Seepersad's stories spoke (without contempt or condescension) to ordinary folk. He wrote not just for businessmen in boardrooms, but for villagers and housewives and the common man. He expanded the narrow range of newspaper writing at the time.
Seepersad's legacy
Eastley suggested that behind the scenes, the very act of writing for a daily newspaper quietly inspired Seepersad's own two sons, Vidiadhar and Shiva, to imagine writing careers they might never otherwise have pursued.
Eastley quoted this reflection, written by VS Naipaul: "There was a big ledger in which my father had pasted his early writings...This ledger became one of the books of my childhood. It was there, in the old-fashioned Guardian type and layout...that I got to love the idea of newspapers and the idea of print."

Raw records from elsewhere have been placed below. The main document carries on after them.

(** * Message system: routing engine, storage abstraction, interceptor pipeline

    A shallow embedding of the Python message system
    ([message_system/core], [storage/backends.py], [routing/router.py],
    [conversation/manager.py], [interceptor/message_interceptor.py]) and
    the properties of its routing, storage and interception code.

    Conventions of the embedding.
    - Python objects with mutable state become records that are passed
      explicitly; an [async def] that can raise becomes a function
      [S -> result A * S]: the state reached is returned also when the
      call raises, as the mutations made before a Python exception stay.
    - Wall-clock time ([datetime.now()]) is a parameter [now : Time] of each
      operation, an integer number of seconds.  One top-level call reads the
      clock once.
    - Dictionaries are [gmap]s, the instance directory of the file backend
      is a [gmap] from file name to file content. *)

From Stdlib Require Import ZArith List String Ascii Bool Lia Sorted.
From stdpp Require Import base option list gmap strings pretty fin_maps.

Local Open Scope Z_scope.
Local Open Scope string_scope.

(** ** Python values *)

(** Instants and durations, in seconds. *)
Abbreviation Time := Z (only parsing).

(** The scalars that appear in message metadata.  [PyObject] stands for an
    arbitrary Python object that [json.dumps] cannot serialise. *)
Inductive Scalar :=
| PyNone
| PyBool (b : bool)
| PyInt (z : Z)
| PyStr (s : string)
| PyObject (n : nat).

Inductive MessageType := TEXT | IMAGE | AUDIO | VIDEO | FILE | SYSTEM.

Inductive MessageStatus :=
| RECEIVED | QUEUED | PROCESSING | PROCESSED | FAILED | IGNORED.

(** [core/message.py], class [Message]. *)
Record Message := {
  msg_id : string;
  sender_id : string;
  recipient_id : string;
  content : string;
  msg_type : MessageType;
  timestamp : Time;
  metadata : gmap string Scalar;
  status : MessageStatus;
  conversation_id : option string
}.

(** [core/message.py], class [ConversationContext]. *)
Record ConversationContext := {
  ctx_conversation_id : string;
  participant_ids : list string;
  created_at : Time;
  updated_at : Time;
  ctx_metadata : gmap string Scalar;
  is_active : bool;
  agent_id : option string;
  agent_persona : option string
}.

(** What the storage backends hold.  The conversation store only ever
    writes Python [str] values: conversation ids, [datetime.isoformat()]
    timestamps and [json.dumps] texts.  The last two are kept in structured
    form: [IsoTime t] is the string [isoformat()] of the instant [t], which
    [datetime.fromisoformat] reads back, and [ContextJson c] is the string
    [_serialize_context c] that [_deserialize_context] reads back. *)
Inductive Value :=
| Plain (s : Scalar)
| IsoTime (t : Time)
| ContextJson (c : ConversationContext).

Coercion Plain : Scalar >-> Value.

(** Python truthiness, as tested by [if x:]. *)
Definition scalar_truthy (s : Scalar) : bool :=
  match s with
  | PyNone => false
  | PyBool b => b
  | PyInt z => negb (Z.eqb z 0)
  | PyStr s => negb (String.eqb s "")
  | PyObject _ => true
  end.

Definition truthy (v : Value) : bool :=
  match v with
  | Plain s => scalar_truthy s
  | IsoTime _ => true
  | ContextJson _ => true
  end.

(** [x is None]. *)
Definition is_None (v : Value) : bool :=
  match v with
  | Plain PyNone => true
  | _ => false
  end.

(** Whether [json.dumps] accepts the value. *)
Definition json_serializable (v : Value) : bool :=
  match v with
  | Plain (PyObject _) => false
  | _ => true
  end.

(** [str(x)], as used by f-strings. *)
Definition scalar_str (s : Scalar) : string :=
  match s with
  | PyNone => "None"
  | PyBool true => "True"
  | PyBool false => "False"
  | PyInt z => pretty z
  | PyStr s => s
  | PyObject _ => "<object>"
  end.

Definition py_str (v : Value) : string :=
  match v with
  | Plain s => scalar_str s
  | IsoTime t => pretty t
  | ContextJson c => "{...}"
  end.

(** ** Exceptions and the state-and-error monad *)

Inductive exn :=
| OSError (path : string)
| TypeError (msg : string)
| JSONDecodeError
| ValueError (msg : string)
| AttributeError (msg : string)
| RuntimeError (msg : string).

Definition exn_str (e : exn) : string :=
  match e with
  | OSError p => "[Errno 13] Permission denied: " ++ p
  | TypeError m => m
  | JSONDecodeError => "Expecting value: line 1 column 1 (char 0)"
  | ValueError m => m
  | AttributeError m => m
  | RuntimeError m => m
  end.

Inductive result (A : Type) :=
| Ok (a : A)
| Raise (e : exn).
Arguments Ok {A} a.
Arguments Raise {A} e.

Definition M (S A : Type) : Type := S -> result A * S.

Definition ret {S A} (a : A) : M S A := fun s => (Ok a, s).
Definition raise {S A} (e : exn) : M S A := fun s => (Raise e, s).
Definition bind {S A B} (m : M S A) (k : A -> M S B) : M S B :=
  fun s =>
    match m s with
    | (Ok a, s') => k a s'
    | (Raise e, s') => (Raise e, s')
    end.

Notation "'let!' x ':=' m 'in' k" := (bind m (fun x => k))
  (at level 10, x binder, m at level 100, k at level 200).

Definition gets {S A} (f : S -> A) : M S A := fun s => (Ok (f s), s).
Definition modify {S} (f : S -> S) : M S unit := fun s => (Ok tt, f s).

(** [try: body / except Exception as e: handler e]. *)
Definition try_except {S A} (body : M S A) (handler : exn -> M S A) : M S A :=
  fun s =>
    match body s with
    | (Ok a, s') => (Ok a, s')
    | (Raise e, s') => handler e s'
    end.

(** [for x in xs: body x], stopping at the first exception. *)
Fixpoint for_each {S A} (xs : list A) (body : A -> M S unit) : M S unit :=
  match xs with
  | [] => ret tt
  | x :: xs' => bind (body x) (fun _ => for_each xs' body)
  end.

(** ** String helpers (Python [str] methods) *)

Definition chars (s : string) : list ascii := list_ascii_of_string s.
Definition of_chars (l : list ascii) : string := string_of_list_ascii l.

(** [s.replace(a, b)] for one-character [a] and [b]. *)
Definition replace_char (a b : ascii) (s : string) : string :=
  of_chars (map (fun c => if Ascii.eqb c a then b else c) (chars s)).

Fixpoint is_prefix (p s : list ascii) : bool :=
  match p, s with
  | [], _ => true
  | _ :: _, [] => false
  | a :: p', b :: s' => Ascii.eqb a b && is_prefix p' s'
  end.

(** [s.replace(old, new)] for a non-empty [old]: occurrences are found from
    left to right and do not overlap.  [skip] counts the characters of an
    occurrence still to be dropped. *)
Fixpoint replace_go (old new : list ascii) (skip : nat) (s : list ascii)
  : list ascii :=
  match s with
  | [] => []
  | c :: s' =>
      match skip with
      | S k => replace_go old new k s'
      | O =>
          if is_prefix old s
          then (new ++ replace_go old new (length old - 1) s')%list
          else c :: replace_go old new O s'
      end
  end.

Definition replace (old new s : string) : string :=
  of_chars (replace_go (chars old) (chars new) O (chars s)).
(** The text branch of [get_state], read backwards. *)
Lemma get_state_text f n field t ro rq :
  form_field f n = Some field ->
  get_state f n = Some (FieldState.Text t ro rq) ->
  field_type field = Some FieldType.Text /\
  is_read_only field = Some ro /\ is_required field = Some rq.
Proof.
  intros Hf H. rewrite (get_state_unfold _ _ _ Hf) in H.
  destruct (field_type field) as [ty|] eqn:Ht; [|discriminate].
  destruct ty; simpl in H; inv_opt H; try discriminate; injection H as <- <- <-;
    repeat split; assumption.
Qed.

(** Whenever [set_text] returns, it returns [Ok] and the new value reads
    back: the value write is kept whatever the regeneration did. *)
Lemma set_text_round_trip c f n s old ro rq f' r :
  get_state f n = Some (FieldState.Text old ro rq) ->
  utf8_valid s = true ->
  set_text c f n s = Some (f', r) ->
  r = Ok tt /\ get_state f' n = Some (FieldState.Text s ro rq).
Proof.
  intros Hst Hs H.
  destruct (get_state_form_field _ _ _ Hst) as [field Hf].
  destruct (get_state_text _ _ _ _ _ _ Hf Hst) as (Ht & Hro & Hrq).
  unfold set_text in H. rewrite Hst in H.
  destruct (update_field f n (fun d => dict_set d "V" (Str s Literal))) as [f1|] eqn:Hu;
    [|discriminate].
  pose proof (form_field_update _ _ _ _ _ Hf Hu) as Hf1.
  destruct (regenerate_text_appearance c f1 n) as [[f2 r2]|] eqn:Hr; [|discriminate].
  injection H as <- <-. split; [reflexivity|].
  destruct (regenerate_keeps_field _ _ _ _ _ Hr) as [_ Hf2]. rewrite Hf1 in Hf2.
  rewrite (get_state_unfold _ _ _ Hf2).
  rewrite (field_type_ext _ field) by (rewrite !dict_get_set; reflexivity).
  rewrite Ht. simpl. rewrite dict_get_set. simpl. unfold from_utf8. rewrite Hs.
  rewrite (is_read_only_ext _ field), (is_required_ext _ field)
    by (rewrite !dict_get_set; reflexivity).
  rewrite Hro, Hrq. reflexivity.
Qed.
(* ===== verification/Prelude.v ===== *)
(** * Cross-exchange arbitrage engine

    A verification development for the market data engine in [src/]: two
    feeds (Coinbase and Kraken level 2), a recording of every raw message,
    versioned captures, and deterministic replay.  This file, the root, holds
    the documentation of the development and the definitions all files share.

    ** The program

    A venue connection ([src/transport/], the WebSocket client) delivers text
    messages to the market thread of a runtime ([src/pipeline/]).  The runtime
    stamps each message with a record index, a connection number and two clock
    readings, and pushes it into the bounded queue
    ([include/recording/raw_recording_queue.hpp]) before anything else looks
    at it.  The writer thread takes the messages from the queue and appends
    them to a JSON-lines file ([src/recording/]).  Once accepted, a message is
    parsed exactly, without binary floating point ([src/adapters/],
    [src/core/fixed_point.cpp]), checked for continuity (the sequence numbers
    of Coinbase, the CRC-32 of Kraken), and applied to the order book
    ([src/core/order_book.cpp]).  When anything fails the book becomes
    invalid, a lifecycle event is recorded and the connection is renewed with
    back-off; only a fresh snapshot makes the book valid again.  A capture
    ([src/session/session.cpp]) frames a run with a manifest of hashes, counts
    and lifecycle events; a replay checks the session against its manifest and
    recomputes the book.  [src/main.cpp] selects the command.

    ** How the code is rendered

    A pure function is a Rocq function.  A function that may throw returns
    [result], with the exception classes and texts of the code as constructors
    of [exn].  An object is a [Record] of its fields; a method is a function
    from the record to the record, field assignments being written
    [r <| f := v |>] in the order of the code; nothing is shared between
    objects except where noted below, so a copy is a value.  An integer of
    the code is a [Z]; increments of [std::uint64_t] counters wrap
    ([incr64]), the decimal parser and the time stamps carry their overflow
    checks, and the theorems about counters assume fewer than [2^64 - 1]
    records.  A [std::map] is an ordered list of nodes ([StdMap]) with its
    comparator as a type class; its finite map ([to_gmap]) is the abstract
    view used by specifications.  Texts are [string]s, sequences of bytes.

    Threads: each thread runs whole callbacks (an [io_context] with one
    thread) or whole critical sections (one mutex per queue and status), so a
    concurrent run is a sequence of events, each of either thread, in any
    order; condition variables only wake waiting threads.  The theorems about
    runs quantify over all such sequences.

    Environment, as arguments: clock readings (streams, consumed in order),
    the outcome of every output operation ([stream_io]: success, failure or
    exception), of directory creation and publication, network completions
    (events), canonical paths, the hash function and the build information.
    Libraries, as type classes with the laws the code relies on:
    [Json.JsonLib] ([json::parse] and [dump], with [JsonLaws] and [JsonText]),
    [KrakenChecksum.Crc32] ([boost::crc_32_type], with [Crc32Laws]).  The
    clients are proved against the class; [JsonLibrary.nlohmann] is its
    implementation, the lexer, parser and serializer of
    [third_party/nlohmann/json.hpp], and proves the laws, so that nothing is
    assumed of the JSON text but how a double is formatted.  Witnesses
    instantiate the classes with this implementation, whose messages are texts
    as the exchanges send them, or with a table of texts, and with a bitwise
    checksum.

    ** The files

    Foundations.
    - [Prelude]: this header, [result], record updates, shared tactics and
      lemmas.  [StdMap]: [std::map].  [Text]: characters, [std::stoi],
      [std::stoull], [std::to_string].  [Regex]: [std::regex_match] by
      derivatives.  [Json]: JSON values and the interface of the library.
    - The JSON library (third_party/nlohmann/json.hpp): [JsonLexer],
      [JsonParser] and [JsonSerializer] are the code; [JsonGrammar] the grammar
      of RFC 8259; [JsonScanning], [JsonNumbers] and [JsonTokens] relate the
      lexer to it, [JsonParsing] and [JsonSoundness] the parser, and
      [JsonRoundtrip] and [JsonDocuments] the serializer; [JsonLibrary] has the
      theorems and the instance.
    - [CoreTypes] (include/core/): enumerations, time stamps, levels, market
      events.  [Clock]: clocks and stage timers.  [FixedPoint] (core/fixed_point): decimal parsing and increments.
      [SequenceTracker], [OrderBook] (core/).  [Timestamps]: [parse_timestamp]
      of both adapters.

    Coinbase (src/adapters/coinbase/).
    - [CoinbaseParser]: symbol mapper, level 2 and heartbeat parsers.
      [FeedHealth]: watchdog and reconnect policy.  [CoinbaseHandler]: the
      processor and the write-ahead handler; the class [RecordingSink] is the
      contract of the queue towards the handler.  [ConnectionManager]:
      generations, recovery, health checks; [ManagerSteps]: lemmas on its
      steps.  [MessagePipeline]: the legacy pipeline and its replay mode.

    Kraken (src/adapters/kraken/).
    - [KrakenDecimal]: the number tokens.  [KrakenChecksum]: the checksum
      book.  [KrakenParser]: token protection, parser, symbol mapper.
      [KrakenProcessor]: the state machine of the book.

    Recording and runtimes (src/recording/, src/pipeline/, src/transport/).
    - [RecordingQueue]: the bounded queue.  [Recording]: the recorder and the
      reader of the file.  [RuntimeStatus]: the shared status.
      [RecordingWriter]: the writer thread.  [Threads]: lemmas on a market
      thread beside the writer, shared by both runtimes.  [WebSocketClient]:
      the client and both subscriptions.  [LiveRuntime]: [run_live], both
      threads.  [KrakenRuntime]: the market thread of [run_kraken];
      [KrakenThreads]: its two threads, the end of the run and the hash of the
      final book.  [Display]: the status lines of both.

    Sessions (src/session/session.cpp).
    - [Session]: record scan, lifecycle validation.  [SessionText]: time
      stamps and digests as text.  [Capture]: creation, finalisation,
      publication.  [Publication]: publication call by call.  [CoinbaseReplay], [KrakenReplay]: the two
      replays.  [SessionReplay]: the checks of a session and the result
      document.  [SessionRoundtrip], [LiveSession], [KrakenSession]: the
      compositions of runtime, capture and replay.  [SessionSafety]: what a
      manifest and a result document vouch for.

    The rest.
    - [CommandLine] (src/main.cpp): options and the selected command.
      [Program] (src/main.cpp and the ends of both runtimes): a run of the
      program from its arguments and files to its files and exit status.
      [Statistics] (benchmarks/benchmark_statistics.cpp): percentiles.
      [ReceiveTimes]: what the processor does with the receive times.
      [Benchmark] (benchmarks/e2e_latency_benchmark.cpp): the trials with both
      threads, their result, verification and comparison, and the command;
      [BenchmarkIdentity], [BenchmarkTrials]: its lemmas and theorems.

    ** What the theorems show

    End to end.  [coinbase_capture_replays]: if the program, asked to capture
    Coinbase, exits with zero, then, for every interleaving of its two
    threads, the session it leaves passes the checks of a strict replay, the
    replay ends with the live book, state and sequence, and the program, asked
    to replay that session, exits with zero and leaves the result document of
    that book.  [kraken_capture_replays]: the same for Kraken, where the
    replay ends with the live processor and the document has the hash of the
    final book that the manifest records.  They rest on [live_session_replays]
    and [kraken_session_replays], the same for a runtime and a capture by
    themselves.  They compose [replay_reproduces_live] (replay of the log of a
    run of the manager) and [kraken_replay_reproduces_live], [writer_persistence] (the file holds exactly the
    records the queue gave out, whatever fails), [recording_roundtrip] (the
    reader reads them back), and [session_roundtrip] (the manifest passes the
    checks).  [legacy_replay_reproduces_live] is the refinement of the third
    replay; [truncated_recording] characterises a file cut at any byte.

    JSON.  [parse_exact]: the parser accepts exactly the texts of the grammar
    and returns what they denote, a well-formed document; [parse_total]: it
    always ends; [json_roundtrip]: what the serializer writes is read back.

    Sessions.  [complete_is_earned]: the manifest claims a complete session
    only when nothing was lost; [accepted_session_sound]: what a strict replay
    accepts is what the manifest describes, by hash, size, counts, venue and
    lifecycle; [incomplete_replay_marked]: a replay of an incomplete session
    never passes for research grade.  [publish_atomic]: a document appears at
    its destination whole or not at all, over any answers of the system calls
    and at any point where the program may die; [utc_now_parses]: the time
    stamps of a session are ones the adapters' parser reads back exactly.

    The order book.  [apply_events_refines_spec]: an envelope acts on the
    book as its events, one after the other and transactionally, act on a
    finite map; [apply_events_transactional]: the staged one-pass fast path
    is equivalent to applying the envelope to a copy; [book_invariant],
    [best_prices_correct].

    Processing.  [handle_write_ahead], [handler_replays_log],
    [process_book_effect], [recovery_needs_snapshot], [accepted_contiguous]
    for Coinbase; [kraken_invariant], [kraken_fail_safe], [kraken_recovery],
    [apply_changes_refines], [checksum_total], [checksum_digits_canonical]
    for Kraken; [manager_safety], [manager_progress], [callbacks_fenced],
    [client_protocol], [failure_exact_and_persistent] and [reconnect_backoff]
    for the connection.

    Parsing.  [parse_decimal_exact], [parse_decimal_error_class],
    [require_increment_spec], [parse_timestamp_exact],
    [sys_days_counts_days], [decimal_token_exact], [parse_l2_complete],
    [parse_outcomes], [kraken_parse_outcomes], [positive_exact],
    [commands_exact].

    Queue and measurement.  [queue_fifo], [queue_bounded], [queue_drains],
    [statistics_nearest_rank].  [benchmark_deterministic]: the receive times
    decide latencies and feed health only, so that trials of the benchmark on
    one dataset always agree on what it compares; [trial_verified]: a trial
    whose writer did not fail passes the verification of its recording.

    What the modelling showed: [malformed_heartbeat_breaks_replay] (a
    heartbeat on which the processor throws is survived live but not in the
    replay, hence the hypothesis [replayable] of the replay theorems),
    [positive_exact] (white space before a sign defeats the sign check of
    [main]) and [publish_atomic] (a document that cannot be formatted leaves
    its temporary file behind).

    ** Fuel and bounds

    Recursion is structural except for a few loops, whose fuel is computed from
    the data, so that no caller can choose it too small.  [protect] uses the
    length of the text (more does not change the result: [protect_fuel]);
    [trim] the number of levels ([trim_take]: the result has the depth asked
    for); the reading loops [read_all] and [pipeline_loop] one more than the
    number of characters left in the file, since each record takes at least a
    newline ([read_loop]'s lemmas in [Recording]); [to_string] twenty digits,
    enough for 64 bits ([digits_of_spec]).  The loops of the JSON lexer use the
    characters left ([budget]; the lemmas of [JsonScanning], [JsonNumbers] and
    [JsonTokens] show that a lexeme is always scanned to its end), the loop of
    the parser the length of the text ([parse_total]), and those that write an
    integer five and ten rounds, enough for 64 bits ([count_digits_spec],
    [fill_number]).

    ** Not modelled

    - Sockets, TLS, certificates and operation timeouts: the completions of
      asynchronous operations are events of the model.
    - Signal handlers (a stop request is an event), what is printed while a
      recording runs, and the failure of the system to start a thread.
    - The readings of the system clocks and of the profiling timers
      (arguments), [JoiningThread] (a join at the end of a scope), the fault
      injected by tests into the Kraken processor, and the literal operators
      of [fixed_point.hpp].
    - Floating point: the means and rates of the benchmark are parameters
      that give a JSON value; [identity] removes all of them.
    - In the JSON library: how a double is formatted ([dump_float], a
      parameter), the sign of a zero, comments, callbacks, locales and the
      binary formats, which the program does not use.
    - CRC-32 and SHA-256 themselves, and [std::filesystem::canonical]:
      parameters. *)

From Stdlib Require Export ZArith Lia Ascii.
From stdpp Require Export base tactics sorting strings numbers option gmap.
From stdpp Require Export list.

Eastley's talk showed that in important, perhaps largely unacknowledged ways, Seepersad helped pave the way for local voices to express themselves, and to be heard.
"He courageously refused to be controlled by public opinion," said Eastley, "...and he never devolved into bitterness. Throughout his life and throughout his journalistic career, there were absolutely moments of utter desolation, of utter disillusionment. It's true that his opportunities were severely limited, but within that, we still see his genius...And he ultimately never gave up on life...He never ceased, as a writer, to try to connect with people."
Who are the Friends of Mr Biswas?
The Friends of Mr Biswas began in 2000 to develop the Naipaul House at 26 Nepal Street, St James, as a museum and a library for research on the writings of the Naipaul and Capildeo families, and as a form of cultural tourism.
The Naipaul house is immortalised in VS Naipaul's 1961 novel A House for Mr Biswas, a classic work of West Indian fiction based on the struggles and triumphs of Naipaul's father Seepersad. The Naipaul House was the family home of Seepersad and Droapatie Naipaul, who lived there from 1946 until Droapatie died in 1991. The house was bought from the Naipauls in late 1996 and is now a national heritage building.
At last week Thursday's talk by Prof Aaron Eastley on the newspaper writing of Seepersad Naipaul, Ramchand announced a plan for a conference next year on the work of all three Naipaul writers (Seepersad, and his sons Vidiadhar and Shiva), pending support from the Sport and Culture Fund.
Ramchand also announced Eastley's generous donation to the Friends of Mr Biswas of digital scanned copies of many of Seepersad Naipaul's Guardian newspaper stories, previously unavailable.